While the covers of Elton's first two albums featured portrait shots (the first a drawing of one), 1970's Tumbleweed Connection was more adventurous, evoking the album's rural Americana sound with a photograph of Elton sat on a railway platform that looks for all the world like it could be in East Texas. In fact it is in East Sussex, at Sheffield Park station on the Bluebell railway line.


Elton hadn't yet embraced the glam rock look, though, and the following year's Madman Across The Water seemed to almost shy away from any acknowledgement of Elton's visual image with a cover featuring only the album title, while inside we found only portrait photos and lyrics.

The cover portrait for Honky Chateau (1972) was actually taken nearly two years earlier, in a Los Angeles hotel room before Elton made the first of a breakthrough residency of US shows at LA's Troubadour. But it was a throwback to a more serious singer-songwriter look, in contrast to what was by then his OTT stage image.


A more imaginative approach was adopted for the same year's Don't Shoot Me, I'm Only The Piano Player, with the album announced on the marquee above the box office of a mock theatre. But it was Elton's 1973 album Goodbye Yellow Brick Road that saw him step up a level, to match the career-best contents. The gatefold double LP housed illustrations for every song as well as the central image of Elton stepping into a picture on the wall of a Wizard Of Oz-like fantasy world.


By the time Caribou came out in 1974, Elton was one of rock's biggest names, and the photo of him on the sleeve of the album saw him clad in a leopard skin jacket zipped open to the waist.

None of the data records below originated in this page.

Lemma set_up_first_start {L Sb} `{LogStoreSpec L} `{StableStore Sb} `{EC : EntryCodec} (ps : list text) (init : text)
    (nodes : gmap text (RaftNode L Sb document ApplyResult)) : NoDup ps -> set_up_first ps init nodes ->
  cluster (peers_of ps) nodes /\ fresh_servers nodes /\ uncommitted nodes /\ no_clients nodes /\
  map_Forall (fun _ => starts_with init) nodes.
Proof.
  intros Hps Hn. split.
  { apply set_up_cluster; [done|]. intros a r Ha. destruct (Hn a r Ha) as (cfg&logs&stable&?&?&?&_).
    by exists cfg, (NewDocumentStateMachine init), logs, stable. }
  assert (forall a r, nodes !! a = Some r -> repr (logStore r) [] /\ peers r = ∅ /\
    (commitIndex r = 0 /\ lastApplied r = 0) /\ applyCh r = [] /\ starts_with init r) as Hall.
  { intros a r Ha. destruct (Hn a r Ha) as (cfg&logs&stable&[Hm _]&_&_&Hr).
    destruct (NewRaftNode_started _ _ _ _ _ Hm) as [[Hc _ [_ ?] [El _] _ Hf Hp Hq] _].
    unfold starts_with. by rewrite El, Hc, Hf. }
  split_and!; intros a r Ha; by destruct (Hall a r Ha) as (?&?&?&?&?).
Qed.

(** ** [SetupRaft] *)

Section starting.
  Context {D : Type} `{BoltLaws D} `{EC : EntryCodec}.
  Implicit Types (sys : system D) (cfg : RaftConfig) (sm : DocumentStateMachine).

Lemma stored_term_range (d : D) k n : GetUint64 d k = Ret n -> uint_fits n.
Proof.
  cbn. unfold bolt_GetUint64. intros (v&_&Hv)%bind_ret.
  destruct (Z.eqb_spec (zlen v) 0); [injection Hv as <-; split; [done|vm_compute; discriminate]|].
  destruct (Z.eqb_spec (zlen v) 8) as [E8|]; cbn [negb] in Hv; [|done].
  unfold bytesToUint64 in Hv. destruct (Z.ltb_spec (zlen v) 8); [lia|]. injection Hv as <-.
  pose proof (be_decode_range (take 8 v)) as Hr.
  assert (zlen (take 8 v) = 8) as Hz by (unfold zlen in *; rewrite length_take; lia).
  rewrite Hz in Hr. change (256 ^ 8) with (max_uint + 1) in Hr. unfold uint_fits. lia.
Qed.

Lemma setup_made sys cfg sm res n :
  SetupRaft sys cfg sm = (res, Ret n) ->
  made cfg sm (lv_LogStore n) (lv_LogStore n) (lv_Raft n) /\ res = mkResources true true /\ lv_FSM n = sm.
Proof.
  unfold SetupRaft. destruct (os_mkdir sys); [done|]. destruct (open_store sys) as [d| | |]; try done.
  destruct (NewTCPTransport _ _) as [t| | |]; try done.
  destruct (NewRaftNode _) as [r| | |] eqn:E; try done.
  - intros [= <- <-]. cbn. split; [|done]. split; [done|].
    pose proof (NewRaftNode_started _ _ _ _ _ E) as [Hs _]. eapply stored_term_range, (sd_saved _ _ _ _ _ Hs).
  - by destruct (tcp_Shutdown t).
Qed.

Lemma setup_started sys cfg sm res n :
  SetupRaft sys cfg sm = (res, Ret n) ->
  started cfg sm (lv_LogStore n) (lv_LogStore n) (lv_Raft n) /\
  config_ok (raft_config cfg (lv_LogStore n) (lv_LogStore n) sm) /\
  res = mkResources true true /\ lv_FSM n = sm.
Proof. intros ([Hm _]&Hr&Hf)%setup_made. by destruct (NewRaftNode_started _ _ _ _ _ Hm). Qed.

Lemma setup_store sys cfg sm res n : SetupRaft sys cfg sm = (res, Ret n) -> open_store sys = Ret (lv_LogStore n).
Proof.
  unfold SetupRaft. destruct (os_mkdir sys); [done|]. destruct (open_store sys) as [d| | |]; try done.
  destruct (NewTCPTransport _ _) as [t| | |]; try done. destruct (NewRaftNode _) as [r| | |]; try done.
  - by intros [= _ <-].
  - by destruct (tcp_Shutdown t).
Qed.

(** The servers that [SetupRaft] has set up, on stores that hold nothing yet and keep the
    promises of a log. *)
Lemma setup_first (ps : list text) (init : text) `{!LogStoreSpec D} (nodes : gmap text (RaftNode D D document ApplyResult)) :
  (forall a r, nodes !! a = Some r -> exists sys cfg res n,
     SetupRaft sys cfg (NewDocumentStateMachine init) = (res, Ret n) /\ lv_Raft n = r /\
     BindAddr cfg = a /\ CPeers cfg = ps /\ repr (lv_LogStore n) []) ->
  set_up_first ps init nodes.
Proof.
  intros Hn a r Ha. destruct (Hn a r Ha) as (sys&cfg&res&n&(Hm&_)%setup_made&<-&Hb&Hp&Hr).
  by exists cfg, (lv_LogStore n), (lv_LogStore n).
Qed.

End starting.

Section outcomes.
  Context {D : Type} `{BoltLaws D} `{EC : EntryCodec}.
  Implicit Types (sys : system D) (cfg : RaftConfig) (sm : DocumentStateMachine).

(** Reading the stable store fails or returns. *)
Definition returns {A} (m : outcome string A) : Prop := (exists e, m = Err e) \/ (exists a, m = Ret a).

Lemma Get_returns (d : D) k : returns (Get d k).
Proof. cbn. unfold bolt_Get, View. destruct (bolt_begin d); [left|right]; by eexists. Qed.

However, the sexy medallion-man look was somewhat undermined by those Christopher Biggins-style glasses. Glam at C&A, anyone?


After Captain Fantastic, arguably the singer's most memorable look was on 1978's A Single Man, which depicts Elton as lord of the manor, albeit with a hint of the correctional facility emanating from his leather boots. The glasses had gone for the first time, and an era Elton had played a big part in defining had ended. But a half-century-long career was still, in fact, in its infancy.